Деятельно процветал театр Корша, через годы ставший МХАТом, на строительство которого Александр Алексеевич выделил земельный участок и вдобавок ассигновал пятьдесят тысяч деньгами, да не от семейного капитала — личных. Создав свою труппу, великий почитатель Гоголя Федор Корш дебютировал «Ревизором», и факт такой, показавшийся отцу Алексея неслучайным, не смог укрыться от его внимания. Оттого и стал театр получать материальную помощь известного мецената и купца.
Было и многое другое. В 1894-м Бахрушины возвели на Болотной площади «дом бесплатных квартир» для нуждающихся вдов с детьми и учащихся девушек. Два года спустя неподалеку добавилось еще два здания. Полмиллиона тогда же ушло на пожертвования для беспризорных детей — колонию в Тихвинском городском имении в Москве. В 1901-м на выделенные семьей сто пятьдесят тысяч рублей в Сокольничьей роще был выстроен городской сиротский приют.
И в последующие годы деятельность благотворителей не прерывалась. Учреждались стипендии учебным заведениям, в том числе Московскому университету, Московской духовной Академии с семинарией, Академии коммерческих наук, гимназиям.

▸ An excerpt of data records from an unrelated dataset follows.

(** The hash loop of the constructor:
    [hash = ((hash << 5) - hash) + str.charCodeAt(i); hash |= 0]. *)
Definition hashStep (hash c : Z) : Z :=
  Js.bor (Js.shl hash 5 - hash + c) 0.

Definition hashCode (codes : list Z) : Z := fold_left hashStep codes 0%Z.

(** The accumulation in the words of the specification: multiply by 31, add
    the code, wrap to 32 bits. *)
Definition hashStep_spec (hash c : Z) : Z := Js.toInt32 (hash * 31 + c).

Definition hashCode_spec (codes : list Z) : Z :=
  fold_left hashStep_spec codes 0%Z.

(** ** Insertion-ordered [Map] *)
Module JsMap.
Section Ordered.
Context {K V : Type} `{EqDecision K}.

(** [m.set(k, v)]: an existing key keeps its position, a new one goes
    last. *)
Fixpoint set (k : K) (v : V) (m : list (K * V)) : list (K * V) :=
  match m with
  | [] => [(k, v)]
  | (k', v') :: rest =>
      if decide (k' = k) then (k, v) :: rest else (k', v') :: set k v rest
  end.
End Ordered.
End JsMap.

(** ** [mod.ts]: values, cache, process state *)

Record JsFunction := { fn_ref : nat; fn_text : string }.

Inductive JsValue :=
| VUndefined
| VString (s : string)
| VFunction (f : JsFunction).

Global Instance JsFunction_eq_dec : EqDecision JsFunction.
Proof. solve_decision. Defined.

Global Instance JsValue_eq_dec : EqDecision JsValue.
Proof. solve_decision. Defined.

(** A string is a value. *)
Coercion VString : string >-> JsValue.

Definition isFunction (v : JsValue) : bool :=
  match v with VFunction _ => true | _ => false end.
(** * Actor-critic training loop of [generalized_advantage_estimation.py]

    A shallow embedding of the rollout-and-update loop: tensors with their
    shapes and broadcasting, the two loss functions, the episode roller, the
    epoch orchestrator and the training driver.

    Numbers.  Python floats and tensor entries are modelled by exact rationals
    ([Q]); rounding, overflow and nan are outside the model.  Two rationals
    are compared with [==] ([Qeq]).

    Collaborators.  The Gym environment, the random source behind
    [Categorical] and parameter initialisation, autograd and Adam are
    interfaces (type classes); every theorem holds for all their
    implementations.

    Effects.  The program runs in a monad of state, exceptions and
    divergence.  The state (the world) holds the environment, the random
    source, the two modules with their gradient buffers and optimizers,
    standard output, and a trace of the calls made on the collaborators.
    [while True] has no bound in the source: the loop takes a bound on its
    iterations (fuel) and diverges when it runs out; what it returns does not
    depend on the bound. *)

From Stdlib Require Import String Ascii.
From Stdlib Require Import QArith ZArith NArith List Bool Arith Lia Lqa.
From Stdlib Require Import Qround Qabs DecimalString.
From Stdlib Require DecimalPos DecimalN.
Import ListNotations.

Local Open Scope Q_scope.

(** ** Exceptions *)

Inductive exn : Type :=
| RuntimeError (msg : string)     (* raised by torch on shape errors *)
| ExternalError (msg : string).   (* anything a collaborator raises *)

(** ** Tensors

    A tensor is its shape and its entries in row-major order, as
    [torch.Tensor] stores a contiguous tensor. *)

Record tensor : Type := mkTensor { shape : list nat; data : list Q }.

Definition numel (s : list nat) : nat := fold_right Nat.mul 1%nat s.

(** A 0-dimensional tensor (what [Categorical.log_prob] and [mean] return). *)
Definition scalar_tensor (x : Q) : tensor := mkTensor [] [x].

(** [torch.as_tensor] of a flat Python list or a 1-D array. *)
Definition as_tensor (l : list Q) : tensor := mkTensor [length l] l.

Definition shape_eqb (a b : list nat) : bool :=
  if list_eq_dec Nat.eq_dec a b then true else false.

(** [torch.stack(ts)]: a new leading dimension; the list must be non-empty
    and all its tensors of one shape. *)
Definition torch_stack (ts : list tensor) : exn + tensor :=
  match ts with
  | [] => inl (RuntimeError "stack expects a non-empty TensorList")
  | t :: rest =>
      if forallb (fun u => shape_eqb (shape u) (shape t)) rest
      then inr (mkTensor (length ts :: shape t) (concat (map data ts)))
      else inl (RuntimeError "stack expects each tensor to be equal size")
  end.

(** Broadcasting.  Shapes are aligned at their last dimension; two aligned
    dimensions are compatible when they are equal or one of them is 1. *)
Fixpoint broadcast_aligned (a b : list nat) : option (list nat) :=
  match a, b with
  | [], _ => Some b
  | _, [] => Some a
  | x :: a', y :: b' =>
      match broadcast_aligned a' b' with
      | None => None
      | Some r =>
          if (x =? y)%nat then Some (x :: r)
          else if (x =? 1)%nat then Some (y :: r)
          else if (y =? 1)%nat then Some (x :: r)
          else None
      end
  end.

Definition broadcast_shapes (a b : list nat) : option (list nat) :=
  option_map (@rev nat) (broadcast_aligned (rev a) (rev b)).

(** A shape with fewer dimensions than the target gets leading 1s. *)
Definition pad_shape (target s : list nat) : list nat :=
  repeat 1%nat (length target - length s) ++ s.

Fixpoint chunks (size count : nat) (d : list Q) : list (list Q) :=
  match count with
  | O => []
  | S c => firstn size d :: chunks size c (skipn size d)
  end.

(** [expand s t d]: the entries of a tensor of shape [s] and entries [d]
    after expansion to shape [t] (a dimension of size 1 is repeated). *)
Fixpoint expand (s t : list nat) (d : list Q) {struct s} : list Q :=
  match s, t with
  | x :: s', y :: t' =>
      let blocks := map (expand s' t') (chunks (numel s') x d) in
      if (x =? y)%nat then concat blocks
      else concat (repeat (hd [] blocks) y)
  | _, _ => d
  end.

Fixpoint map2 {A B C} (f : A -> B -> C) (l : list A) (m : list B) : list C :=
  match l, m with
  | a :: l', b :: m' => f a b :: map2 f l' m'
  | _, _ => []
  end.

Definition broadcast_op (f : Q -> Q -> Q) (a b : tensor) : exn + tensor :=
  match broadcast_shapes (shape a) (shape b) with
  | None =>
      inl (RuntimeError "The size of tensor a must match the size of tensor b")
  | Some s =>
      inr (mkTensor s
             (map2 f (expand (pad_shape s (shape a)) s (data a))
                     (expand (pad_shape s (shape b)) s (data b))))
  end.

Definition tensor_sub : tensor -> tensor -> exn + tensor := broadcast_op Qminus.
Definition tensor_mul : tensor -> tensor -> exn + tensor := broadcast_op Qmult.

(** [t ** 2] and unary minus, entry by entry. *)
Definition tensor_square (t : tensor) : tensor :=
  mkTensor (shape t) (map (fun x => x ^ 2) (data t)).

Definition tensor_neg (t : tensor) : tensor :=
  mkTensor (shape t) (map Qopp (data t)).

(** Python's [sum]: starts from 0 and adds from the left. *)
Definition py_sum (l : list Q) : Q := fold_left Qplus l 0.

Definition Qlen {A} (l : list A) : Q := inject_Z (Z.of_nat (length l)).

(** [t.mean()]: a 0-dimensional tensor, the sum of all entries over their
    number.  On a tensor without entries torch gives nan, which the rationals
    do not have ([/ 0] is 0 there): this definition stands for [mean] on
    tensors with an entry only.  A tensor without entries comes from an empty
    list of returns or from estimates without entries; the statements on the
    value of a mean exclude both. *)
Definition tensor_mean (t : tensor) : tensor :=
  scalar_tensor (py_sum (data t) / Qlen (data t)).

(** ** Loss calculators *)

Definition bind_exn {A B} (x : exn + A) (f : A -> exn + B) : exn + B :=
  match x with
  | inl e => inl e
  | inr a => f a
  end.

(** [calculate_value_fn_loss]:
      value_estimates = torch.stack(epoch_state_value_estimates)
      returns = torch.as_tensor(epoch_action_returns)
      return ((value_estimates - returns)**2).mean() *)
Definition calculate_value_fn_loss
    (epoch_action_returns : list Q)
    (epoch_state_value_estimates : list tensor) : exn + tensor :=
  bind_exn (torch_stack epoch_state_value_estimates) (fun value_estimates =>
  let returns := as_tensor epoch_action_returns in
  bind_exn (tensor_sub value_estimates returns) (fun diff =>
  inr (tensor_mean (tensor_square diff)))).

На склоне лет Александр Алексеевич Бахрушин своими средствами поддерживал даже работы по созданию отечественного воздушного флота, ассигновал средства на различные медицинские эксперименты. За благотворительность свою получил он чин действительного статского советника, и Москва навсегда осталась благодарна ему и его братьям за великий вклад в процветание города.
Умер он 1916-м, незадолго до Февральской революции, предвестием которой, однако, уже был пропитан сам воздух российской земли, когда оставалось всего немного до совсем уже другой России, в которой места ему не нашлось бы никогда. Умирая от крупозного воспаления легких в возрасте 92 лет, он был спокоен и счастлив. Господь таки, не кто-то еще, подарил ему столько лет жизни и процветания, и то, что совершил он когда-то, в далеком 1852 году на кладбище Свято-Данилова монастыря, подвергнув себя великому искушению, преступив неписаный закон православного христианина, перестало незадолго до смерти изжигать его сердце и душу сомнениями. К тому же талисман хранился в самых надежных руках, какие только можно придумать.
Да только не в надежности хранения дело. Теперь уже, предчувствуя скорую кончину, старик Бахрушин стал думать иначе. Порассудив напоследок, окончательно уверился, что пришло время предпринять обратный шаг — череп великого человека требует упокоения в земле, миссию свою для семьи он выполнил, фамилия Бахрушиных навсегда останется в памяти людской. Музей, собранный сыном, также останется навечно, как бы и куда не пошла история. Больницы, что они возвели, дома для убогих и нищих, церкви, построенные на их средства, никуда не денутся, а только будут со временем прирастать паствой… Поэтому всего лишь за день до своей смерти, которую он безошибочно предчувствовал, Александр Алексеевич сообщил последнее желание сыну, любимому наследнику и продолжателю всего фамильного дела. И сын ему пообещал…
В ранние свои собирательские годы, начиная с первой выставки, Алексей все больше и больше сближался с театральным миром, всеми правдами и неправдами добывал разные любопытные предметы, пополнявшие его удивительную коллекцию: программы спектаклей, юбилейные адреса, фотографии с автографами, тетрадки с текстами ролей, балетные туфельки, перчатки актрис. Театральная Москва обожала нового, необычайно щедрого ценителя сценического искусства.